**Task prompt:** If a line in the data contains "rest", copy it out.

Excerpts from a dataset
Lemma daily_metrics_date_scoped_witness :
  let w2 := snd (add_project second_token (snd (add_project sample_token sample_world))) in
  metric_on tokens_found 1000 (db w2) = metric_on tokens_found 1000 (db sample_world) + 2
  /\ metric_on tokens_found (1000 - 1) (db w2)
     = metric_on tokens_found (1000 - 1) (db sample_world)
  /\ metric_on tokens_found (1000 + 1) (db w2)
     = metric_on tokens_found (1000 + 1) (db sample_world)
  /\ rows_on 1000 (db w2) = 1.
Proof.
  intros w2.
  destruct (daily_metrics_date_scoped sample_world sample_token second_token
              "ADDR1" "ADDR2" 1000 tokens_found)
    as [(H1 & _ & H2 & H3 & _ & H4) _].
  - reflexivity.
  - reflexivity.
  - discriminate.
  - reflexivity.
  - reflexivity.
  - constructor.
  - intros n Hn. apply sample_clock_day. exact (proj2 Hn).
  - repeat split; assumption.
Defined.

(** From an empty store: two new leads on day 1000 give [tokens_found = 2]
    there and 0 on days 999 and 1001. *)
Example two_leads_on_one_day :
  let w2 := snd (add_project second_token (snd (add_project sample_token sample_world))) in
  metric_on tokens_found 1000 (db w2) = 2
  /\ metric_on tokens_found 999 (db w2) = 0
  /\ metric_on tokens_found 1001 (db w2) = 0.
Proof. vm_compute. repeat split. Qed.

(** ** Summary statistics *)

Lemma count_nonneg {A : Type} (f : A -> bool) (l : list A) : 0 <= count f l.
Proof. unfold count. lia. Qed.

Lemma count_none {A : Type} (f : A -> bool) (l : list A) :
  (forall x, In x l -> f x = false) -> count f l = 0.
Proof.
  intros H. apply count_existsb_false.
  destruct (existsb f l) eqn:Hex; [|reflexivity].
  apply existsb_exists in Hex. destruct Hex as (x & Hin & Hx).
  rewrite (H x Hin) in Hx. discriminate.
Qed.

(** C9, as the code has it.  The summary counts the messages sent
    successfully and the messages answered; with no message sent
    successfully the response rate is the integer 0 and no division takes
    place; otherwise it is [responses / sent * 100] rounded to one
    decimal. *)
Theorem summary_response_rate (w : World) :
  exists s,
    get_summary_stats w = (Ok s, w)
    /\ ss_total_dms_sent s = count m_send_success (messages (db w))
    /\ ss_responses_received s = count m_response_received (messages (db w))
    /\ ((forall m, In m (messages (db w)) -> m_send_success m = false) ->
        ss_response_rate s = PyInt 0)
    /\ (ss_total_dms_sent s = 0 -> ss_response_rate s = PyInt 0)
    /\ (0 < ss_total_dms_sent s ->
        ss_response_rate s
        = PyFloat (py_round1 (percentage (ss_responses_received s) (ss_total_dms_sent s)))).
Proof.
  eexists. split; [reflexivity|]. cbn [ss_total_dms_sent ss_responses_received ss_response_rate].
  split; [reflexivity|]. split; [reflexivity|].
  split; [|split].
  - intros H. rewrite (count_none _ _ H). reflexivity.
  - intros H. rewrite H. reflexivity.
  - intros H. apply Z.ltb_lt in H. rewrite H. reflexivity.
Qed.

(** With three messages sent and one answered the rate is 33.3, which is
    not the quotient [1 / 3 * 100]. *)
Lemma response_rate_is_rounded :
  exists s,
    fst (get_summary_stats three_sent_world) = Ok s
    /\ ss_total_dms_sent s = 3
    /\ ss_responses_received s = 1
    /\ ss_response_rate s = PyFloat 0x1.0a66666666666p+5%float
    /\ PrimFloat.eqb 0x1.0a66666666666p+5%float (percentage 1 3) = false.
Proof.
  eexists. split; [reflexivity|].
  repeat split; vm_compute; reflexivity.
Qed.

(** ** Message personalisation *)

Lemma prefix_brace_other (body rest : string) (c : ascii) :
  Ascii.eqb c "{" = false -> prefix (String "{" body) (String c rest) = false.
Proof.
  intros Hc. cbn [prefix]. destruct (ascii_dec "{" c) as [He|Hne]; [|reflexivity].
  subst c. discriminate.
Qed.

Lemma prefix_self_app (s r : string) : prefix s (s ++ r) = true.
Proof.
  induction s as [|c s IH]; [destruct r; reflexivity|].
  change (String c s ++ r) with (String c (s ++ r)). cbn [prefix].
  destruct (ascii_dec c c); [exact IH | contradiction].
Qed.

Lemma replace_from_skip (old new x rest : string) :
  replace_from old new (String.length x) (x ++ rest) = replace_from old new 0 rest.
Proof.
  induction x as [|c x IH]; simpl; [|exact IH].
  destruct rest; reflexivity.
Qed.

**Result for this task:**
Lemma prefix_brace_other (body rest : string) (c : ascii) :
  Ascii.eqb c "{" = false -> prefix (String "{" body) (String c rest) = false.
Lemma replace_from_skip (old new x rest : string) :
  replace_from old new (String.length x) (x ++ rest) = replace_from old new 0 rest.
  destruct rest; reflexivity.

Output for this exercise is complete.